Materials and methods
Plant material
Kernel samples from the B73 inbred lines (WT) and two early isogenic versions of this inbred, containing a modified ZmRpd3-101 maize gene (Rossi ), in sense and antisense orientation (OE1 and AS33), respectively, were used in this study. A detailed description of the origin of the transgenic lines was recently reported by Rossi and a summary will be given here. Briefly, the constitutive maize ubiquitin promoter (Christensen ) was cloned upstream or downstream of the full-length hda101 cDNA sequence, into the pGEM3-ZmRpd31 plasmid (Rossi ), to obtain sense and antisense hda101 constructs, respectively.
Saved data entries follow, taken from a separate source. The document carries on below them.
Lemma report_raises_on_unknown_chain_witness :
  fst (generate_report both_succeed
         (with_ledger [deployed Solana "ABC123" 1; stray]))
  = Raise (KeyError "polygon").
Proof.
  apply (report_raises_on_unknown_chain both_succeed
           (with_ledger [deployed Solana "ABC123" 1; stray])
           [deployed Solana "ABC123" 1] stray []);
    solve [reflexivity | vm_compute; reflexivity].
Defined.

Lemma sum_fees_unpriced acc before d after :
  forallb priced before = true ->
  priced d = false ->
  sum_fees acc (before ++ d :: after) = Raise (ValueError (relayer_fee d)).
Proof.
  revert acc. induction before as [|d0 ds IH]; intros acc HB K;
    cbn [app sum_fees forallb] in *; unfold priced in *.
  - destruct (PyStr.float (relayer_fee d)); [discriminate|reflexivity].
  - apply andb_true_iff in HB. destruct HB as [K0 HB].
    destruct (PyStr.float (relayer_fee d0)); [|discriminate]. now apply IH.
Qed.

(** A fee that is not a number.  When [d] is the first result of the
    ledger whose [relayer_fee] [float] does not accept,
    [generate_report] raises [ValueError] for that fee right after
    the banner and the rule: the number of deployments is not
    printed, nor anything after it, and the ledger is as it was. *)
Theorem report_raises_on_unpriced_fee w s before d after :
  deployments s = (before ++ d :: after)%list ->
  forallb priced before = true ->
  PyStr.well_encoded (relayer_fee d) = true ->
  priced d = false ->
  let r := generate_report w s in
  fst r = Raise (ValueError (relayer_fee d)) /\
  deployments (snd r) = deployments s /\
  emitted s (snd r)
  = [ Print [Str report_banner]; Print [Str (PyStr.times "=" 50)] ].
Proof.
  intros L HB _ K. cbv zeta.
  destruct s as [cs ds k n]. cbn [deployments chains] in *.
  unfold generate_report.
  unfold bind, print, printf, emit, get_deployments, lift.
  cbn -[PyStr.nl PyStr.times ENABLE_REBATES mapM report_details total_savings emitted Nat.leb].
  unfold total_savings.
  pose proof (sum_fees_unpriced (PyStr.Finite 0) before d after HB K) as E.
  rewrite <- L in E. rewrite E. clear E.
  cbn -[PyStr.nl PyStr.times emitted].
  erewrite emitted_app by (cbn; norm_console; reflexivity).
  repeat split.
Qed.

Lemma report_raises_on_unpriced_fee_witness :
  fst (generate_report both_succeed
         (with_ledger [deployed Solana "ABC123" 1; unpriced]))
  = Raise (ValueError "n/a").
Proof.
  apply (report_raises_on_unpriced_fee both_succeed
           (with_ledger [deployed Solana "ABC123" 1; unpriced])
           [deployed Solana "ABC123" 1] unpriced []);
    solve [reflexivity | vm_compute; reflexivity].
Defined.

(** ** The bridge step *)

(** The bridge step is a simulation.  [sync_cross_chain] runs no
    command and leaves the ledger and the chains as they are; it
    reads the clock once and prints one [sync_data] document, which
    names ["solana"] as source with the address of its first argument
    and ["skale"] as target with the address of its second, whatever
    the chains of the two results. *)
Theorem sync_cross_chain_is_simulated w a b s :
  let final := snd (sync_cross_chain w a b s) in
  chains final = chains s /\
  deployments final = deployments s /\
  clock_reads final = S (clock_reads s) /\
  spawned (emitted s final) = [] /\
  printed_records (emitted s final)
  = [ {| source_chain := "solana";
         target_chain := "skale";
         source_address := contract_address a;
         target_address := contract_address b;
         sacred_state :=
           {| matrix_level := 1;
              earnings_pool := 0;
              allowlist := [contract_address a; contract_address b] |};
         sync_timestamp := time_time w (clock_reads s) |} ].
Proof.
  cbv zeta. unfold_script. cbn -[PyStr.nl].
  erewrite emitted_app by (cbn; norm_console; reflexivity).
  repeat split.
Qed.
The polyadenylation domain of the nopaline synthase gene was inserted opposite to the ubiquitin promoter. The resulting cassettes were used to generate the pRpd3-53 and pRpd3-35 plasmids. These plasmids were employed to transform protoplasts from the maize suspension cell line HE-89 (Morocz ) using the PEG method. Regenerated T0 plants were converted to the B73 inbred by two backcrosses, to minimize a mixed genetic background influence, and selfed twice to obtain homozygous plants, which were used for analysis. The presence of the transgenes in plants was assessed for resistance to gluphosinate using PCR screening.For the current study two lines were chosen, i.e. AS33 and OE1, which displayed the most pronounced differences in the levels of both hda101 mRNA and protein compared with the wild type; differences in hda101 expression was observed in seedlings, developing ears, and kernels harvested at different developmental stages (Rossi ).Plants of the inbred line B73 and its transgenic versions were grown in experimental plots under containment, according to guidelines of the Italian laws for bio-safety. At flowering, plants were self-pollinated; and a minimum of six well-filled ears of each genotype were harvested at four stages of kernel development, i.e. 8, 13, 18, and 23 days after pollination (DAP) and frozen immediately in liquid N2. Kernels harvested at physiological maturity were also used in this study. For each genotype, the kernel samples were conserved in sealed plastic bags at –80 °C until NMR analysis.
NMR sample preparation
For each genotype, a sample of single maize seed was weighed and then frozen in a stainless steel mortar using liquid N2, before being pulverized to a fine powder with a pestle chilled in liquid N2 and maintained in a liquid N2 bath during the pulverization procedure.Three ml of methanol/chloroform mixture (2:1 v/v) were added to the entire pulverizated sample. The powder was stirred and 1 ml of chloroform and 1.2 ml of water were added (Bligh-Dyer modified; Miccheli ; Ricciolini ). The sample was stored at 4 °C for 1 h and then centrifuged at 10 000 g for 20 min at 4 °C. The resulting upper hydro-alcoholic and lower chloroformic phases were separated. The extraction procedure was performed twice, once on the powder and once on the pellet, in order to obtain a quantitative extraction. After the second extraction, the two hydro-alcoholic phases obtained were pooled, dried under N2 flux, and stored at –80 °C prior to analysis.
NMR data collection
To obtain NMR spectra, the dried sample was dissolved in 1 ml of 0.5 mM TSP (sodium salt of 3-(trimethylsilyl)propionic-2,2,3,3-d acid) solution in D2OPBS buffer (pH 7.4) to avoid chemical-shift changes due to pH variation. The dissolved extracts were transferred to a 5 mm NMR tube.NMR spectra were recorded on a Bruker (Bruker GmbH, Rheinstetten, Germany) DRX 500 spectrometer, operating at 1H frequency of 500.13 MHz. Single pulse spectra were acquired using a solvent pre-saturation pulse sequence to suppress residual water resonances, so that it was possible to evaluate signals near the solvent region better. Possible bias was taken into account in the post-processing procedure, eliminating variables (i.e. buckets, see below) corresponding to the water region. Spectra were obtained at T=27 °C, 256 scans were acquired, with data collected into 64 k data points, and a spectral width of 12 ppm, using a 20 s delay for a full relaxation condition. Prior to Fourier transformation, an exponential multiplication was performed, using a line broadening equal to 0.09 Hz.The spectra were phased, baseline corrected using the usual ACD routines (Advanced Chemistry Development Inc., 90 Adelaide Street West, Toronto, Ontario, M5H 3V9, Canada), and they were referenced to TSP for chemical shift (0.00 ppm).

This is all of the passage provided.